**Task brief**
Could you output all of the records below exactly as they appear?
*** Task material ***
(* ===== verification/History.v ===== *)
(** * What a channel shows of what was said in it (theorems about src/crates/obby-client/src/model.rs and session.rs)

    The specification knows nothing of keys, of the id index or of trimming: of the entries told so
    far, each once, the [newest] as many as are kept, in the order of their times. [shown] is what
    the log holds of that. A server tells a client the same entry live, in a playback of history,
    and again after a reconnect; which of these it was, how often and in what order, is what the
    specification does not see. *)
From S2P Require Import Prelude Utf8 Casemap Isupport Tags Message ServerTime Mode Format Extensions Model Session.

(** ** The specification *)

(** What the server says of a message. *)
Record entry := mkEntry { at_ms : Z; id : text; by_ : text; kind : MessageKind.t; said : text }.
#[global] Instance entry_eq_dec : EqDecision entry.
Proof. solve_decision. Defined.

Definition older (a b : entry) : Prop := at_ms a < at_ms b.
Definition no_newer (a b : entry) : Prop := at_ms a <= at_ms b.
#[global] Instance no_newer_dec : RelDecision no_newer.
Proof. intros a b. unfold no_newer. apply _. Defined.
#[global] Instance no_newer_total : Total no_newer.
Proof. intros a b. unfold no_newer. lia. Qed.
#[global] Instance no_newer_trans : Transitive no_newer.
Proof. intros a b c. unfold no_newer. lia. Qed.
#[global] Instance older_trans : Transitive older.
Proof. intros a b c. unfold older. lia. Qed.

Definition in_order (told : list entry) : list entry := merge_sort no_newer (remove_dups told).
Definition newest (n : nat) (told : list entry) : list entry := drop (length (in_order told) - n) (in_order told).

(** An id and a time each name one entry. *)
Definition one_history (told : list entry) : Prop :=
  ∀ a b, a ∈ told → b ∈ told → id a = id b ∨ at_ms a = at_ms b → a = b.

(** [shown] is what is left of [told], said without computing it. *)
Record is_newest (n : nat) (told shown : list entry) : Prop := {
  newest_sorted : StronglySorted older shown;
  newest_told : ∀ e, e ∈ shown → e ∈ told;
  newest_few : (length shown <= n)%nat;
  newest_rest : ∀ e, e ∈ told → e ∈ shown ∨ length shown = n ∧ ∀ y, y ∈ shown → older e y;
}.

Lemma one_history_sub told told' : (∀ e, e ∈ told' → e ∈ told) → one_history told → one_history told'.
Proof. intros Hsub H a b Ha Hb. apply H; auto. Qed.

Lemma sorted_older_NoDup l : StronglySorted older l → NoDup l.
Proof.
  induction 1 as [|x l _ IH Hx]; constructor; [|done]. intros Hin. rewrite Forall_forall in Hx.
  specialize (Hx x Hin). unfold older in Hx. lia.
Qed.
Lemma sorted_older_weaken l : StronglySorted older l → StronglySorted no_newer l.
Proof.
  induction 1 as [|x l _ IH Hx]; constructor; [done|]. eapply Forall_impl; [exact Hx|].
  unfold older, no_newer. lia.
Qed.
Lemma sorted_app l k :
  StronglySorted no_newer l → StronglySorted no_newer k → (∀ x y, x ∈ l → y ∈ k → no_newer x y) →
  StronglySorted no_newer (l ++ k).
Proof.
  intros Hl Hk Hlk. induction Hl as [|x l _ IH Hx]; [done|]. cbn [app]. constructor.
  - apply IH. intros a b Ha. apply Hlk. by right.
  - apply Forall_app. split; [done|]. apply Forall_forall. intros y. apply Hlk. by left.
Qed.
Lemma sorted_filter (P : entry → Prop) `{∀ x, Decision (P x)} l :
  StronglySorted no_newer l → StronglySorted no_newer (filter P l).
Proof.
  induction 1 as [|x l _ IH Hx]; [constructor|]. rewrite filter_cons. case_decide; [|done].
  constructor; [done|]. apply Forall_forall. intros y [_ Hy]%list_elem_of_filter. by eapply Forall_forall in Hx.
Qed.

(** There is only one way to be the newest. *)
Lemma newest_unique n told shown : one_history told → is_newest n told shown → shown = newest n told.
Proof.
  intros Hone [Hs Ht Hn Hr]. set (rest := filter (λ e, e ∉ shown) (in_order told)).
  assert (StronglySorted no_newer (in_order told)) as Hio by apply (StronglySorted_merge_sort no_newer).
  assert (∀ e, e ∈ in_order told ↔ e ∈ told) as Hel.
  { intros e. unfold in_order. by rewrite merge_sort_Permutation, elem_of_remove_dups. }
  assert (NoDup (in_order told)) as Hnd by (unfold in_order; rewrite merge_sort_Permutation; apply NoDup_remove_dups).
  assert (∀ e, e ∈ rest → e ∈ told ∧ e ∉ shown) as Hrest.
  { intros e [Hns Hin]%list_elem_of_filter. by apply Hel in Hin. }
  assert (in_order told = rest ++ shown) as E.
  { eapply (StronglySorted_unique_strong no_newer); [|done| |].
    - intros a b Ha Hb Hab Hba. apply Hone; [by apply Hel|..].
      + apply elem_of_app in Hb as [Hb|Hb]; [by apply Hrest in Hb as []|by apply Ht].
      + right. unfold no_newer in *. lia.
    - apply sorted_app; [by apply sorted_filter|by apply sorted_older_weaken|].
      intros x y Hx Hy. apply Hrest in Hx as [Hx Hns]. destruct (Hr x Hx) as [|[_ Hold]]; [done|].
      specialize (Hold y Hy). unfold older, no_newer in *. lia.
    - apply NoDup_Permutation; [done| |].
      + apply NoDup_app. split_and!; [by apply NoDup_filter| |by apply sorted_older_NoDup].
        intros x Hx. by apply Hrest in Hx as [].
      + intros e. rewrite elem_of_app. split.
        * intros He. destruct (decide (e ∈ shown)); [by right|left]. by apply list_elem_of_filter.
        * intros [[_ He]%list_elem_of_filter|He]; [done|]. by apply Hel, Ht. }
  unfold newest. rewrite E, length_app. destruct (decide (rest = [])) as [-> |Hne].
  - rewrite (proj2 (Nat.sub_0_le _ _)) by (cbn [length app]; lia). done.
  - assert (length shown = n) as <-.
    { destruct rest as [|e rest'] eqn:Er; [done|]. destruct (Hrest e) as [He Hns]; [by left|].
      by destruct (Hr e He) as [|[? _]]. }
    by rewrite Nat.add_sub, drop_app_length.
Qed.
***
**Exercise solution**
(* ===== verification/History.v ===== *)
(** * What a channel shows of what was said in it (theorems about src/crates/obby-client/src/model.rs and session.rs)

    The specification knows nothing of keys, of the id index or of trimming: of the entries told so
    far, each once, the [newest] as many as are kept, in the order of their times. [shown] is what
    the log holds of that. A server tells a client the same entry live, in a playback of history,
    and again after a reconnect; which of these it was, how often and in what order, is what the
    specification does not see. *)
From S2P Require Import Prelude Utf8 Casemap Isupport Tags Message ServerTime Mode Format Extensions Model Session.

(** ** The specification *)

(** What the server says of a message. *)
Record entry := mkEntry { at_ms : Z; id : text; by_ : text; kind : MessageKind.t; said : text }.
#[global] Instance entry_eq_dec : EqDecision entry.
Proof. solve_decision. Defined.

Definition older (a b : entry) : Prop := at_ms a < at_ms b.
Definition no_newer (a b : entry) : Prop := at_ms a <= at_ms b.
#[global] Instance no_newer_dec : RelDecision no_newer.
Proof. intros a b. unfold no_newer. apply _. Defined.
#[global] Instance no_newer_total : Total no_newer.
Proof. intros a b. unfold no_newer. lia. Qed.
#[global] Instance no_newer_trans : Transitive no_newer.
Proof. intros a b c. unfold no_newer. lia. Qed.
#[global] Instance older_trans : Transitive older.
Proof. intros a b c. unfold older. lia. Qed.

Definition in_order (told : list entry) : list entry := merge_sort no_newer (remove_dups told).
Definition newest (n : nat) (told : list entry) : list entry := drop (length (in_order told) - n) (in_order told).

(** An id and a time each name one entry. *)
Definition one_history (told : list entry) : Prop :=
  ∀ a b, a ∈ told → b ∈ told → id a = id b ∨ at_ms a = at_ms b → a = b.

(** [shown] is what is left of [told], said without computing it. *)
Record is_newest (n : nat) (told shown : list entry) : Prop := {
  newest_sorted : StronglySorted older shown;
  newest_told : ∀ e, e ∈ shown → e ∈ told;
  newest_few : (length shown <= n)%nat;
  newest_rest : ∀ e, e ∈ told → e ∈ shown ∨ length shown = n ∧ ∀ y, y ∈ shown → older e y;
}.

Lemma one_history_sub told told' : (∀ e, e ∈ told' → e ∈ told) → one_history told → one_history told'.
Proof. intros Hsub H a b Ha Hb. apply H; auto. Qed.

Lemma sorted_older_NoDup l : StronglySorted older l → NoDup l.
Proof.
  induction 1 as [|x l _ IH Hx]; constructor; [|done]. intros Hin. rewrite Forall_forall in Hx.
  specialize (Hx x Hin). unfold older in Hx. lia.
Qed.
Lemma sorted_older_weaken l : StronglySorted older l → StronglySorted no_newer l.
Proof.
  induction 1 as [|x l _ IH Hx]; constructor; [done|]. eapply Forall_impl; [exact Hx|].
  unfold older, no_newer. lia.
Qed.
Lemma sorted_app l k :
  StronglySorted no_newer l → StronglySorted no_newer k → (∀ x y, x ∈ l → y ∈ k → no_newer x y) →
  StronglySorted no_newer (l ++ k).
Proof.
  intros Hl Hk Hlk. induction Hl as [|x l _ IH Hx]; [done|]. cbn [app]. constructor.
  - apply IH. intros a b Ha. apply Hlk. by right.
  - apply Forall_app. split; [done|]. apply Forall_forall. intros y. apply Hlk. by left.
Qed.
Lemma sorted_filter (P : entry → Prop) `{∀ x, Decision (P x)} l :
  StronglySorted no_newer l → StronglySorted no_newer (filter P l).
Proof.
  induction 1 as [|x l _ IH Hx]; [constructor|]. rewrite filter_cons. case_decide; [|done].
  constructor; [done|]. apply Forall_forall. intros y [_ Hy]%list_elem_of_filter. by eapply Forall_forall in Hx.
Qed.

(** There is only one way to be the newest. *)
Lemma newest_unique n told shown : one_history told → is_newest n told shown → shown = newest n told.
Proof.
  intros Hone [Hs Ht Hn Hr]. set (rest := filter (λ e, e ∉ shown) (in_order told)).
  assert (StronglySorted no_newer (in_order told)) as Hio by apply (StronglySorted_merge_sort no_newer).
  assert (∀ e, e ∈ in_order told ↔ e ∈ told) as Hel.
  { intros e. unfold in_order. by rewrite merge_sort_Permutation, elem_of_remove_dups. }
  assert (NoDup (in_order told)) as Hnd by (unfold in_order; rewrite merge_sort_Permutation; apply NoDup_remove_dups).
  assert (∀ e, e ∈ rest → e ∈ told ∧ e ∉ shown) as Hrest.
  { intros e [Hns Hin]%list_elem_of_filter. by apply Hel in Hin. }
  assert (in_order told = rest ++ shown) as E.
  { eapply (StronglySorted_unique_strong no_newer); [|done| |].
    - intros a b Ha Hb Hab Hba. apply Hone; [by apply Hel|..].
      + apply elem_of_app in Hb as [Hb|Hb]; [by apply Hrest in Hb as []|by apply Ht].
      + right. unfold no_newer in *. lia.
    - apply sorted_app; [by apply sorted_filter|by apply sorted_older_weaken|].
      intros x y Hx Hy. apply Hrest in Hx as [Hx Hns]. destruct (Hr x Hx) as [|[_ Hold]]; [done|].
      specialize (Hold y Hy). unfold older, no_newer in *. lia.
    - apply NoDup_Permutation; [done| |].
      + apply NoDup_app. split_and!; [by apply NoDup_filter| |by apply sorted_older_NoDup].
        intros x Hx. by apply Hrest in Hx as [].
      + intros e. rewrite elem_of_app. split.
        * intros He. destruct (decide (e ∈ shown)); [by right|left]. by apply list_elem_of_filter.
        * intros [[_ He]%list_elem_of_filter|He]; [done|]. by apply Hel, Ht. }
  unfold newest. rewrite E, length_app. destruct (decide (rest = [])) as [-> |Hne].
  - rewrite (proj2 (Nat.sub_0_le _ _)) by (cbn [length app]; lia). done.
  - assert (length shown = n) as <-.
    { destruct rest as [|e rest'] eqn:Er; [done|]. destruct (Hrest e) as [He Hns]; [by left|].
      by destruct (Hr e He) as [|[? _]]. }
    by rewrite Nat.add_sub, drop_app_length.
Qed.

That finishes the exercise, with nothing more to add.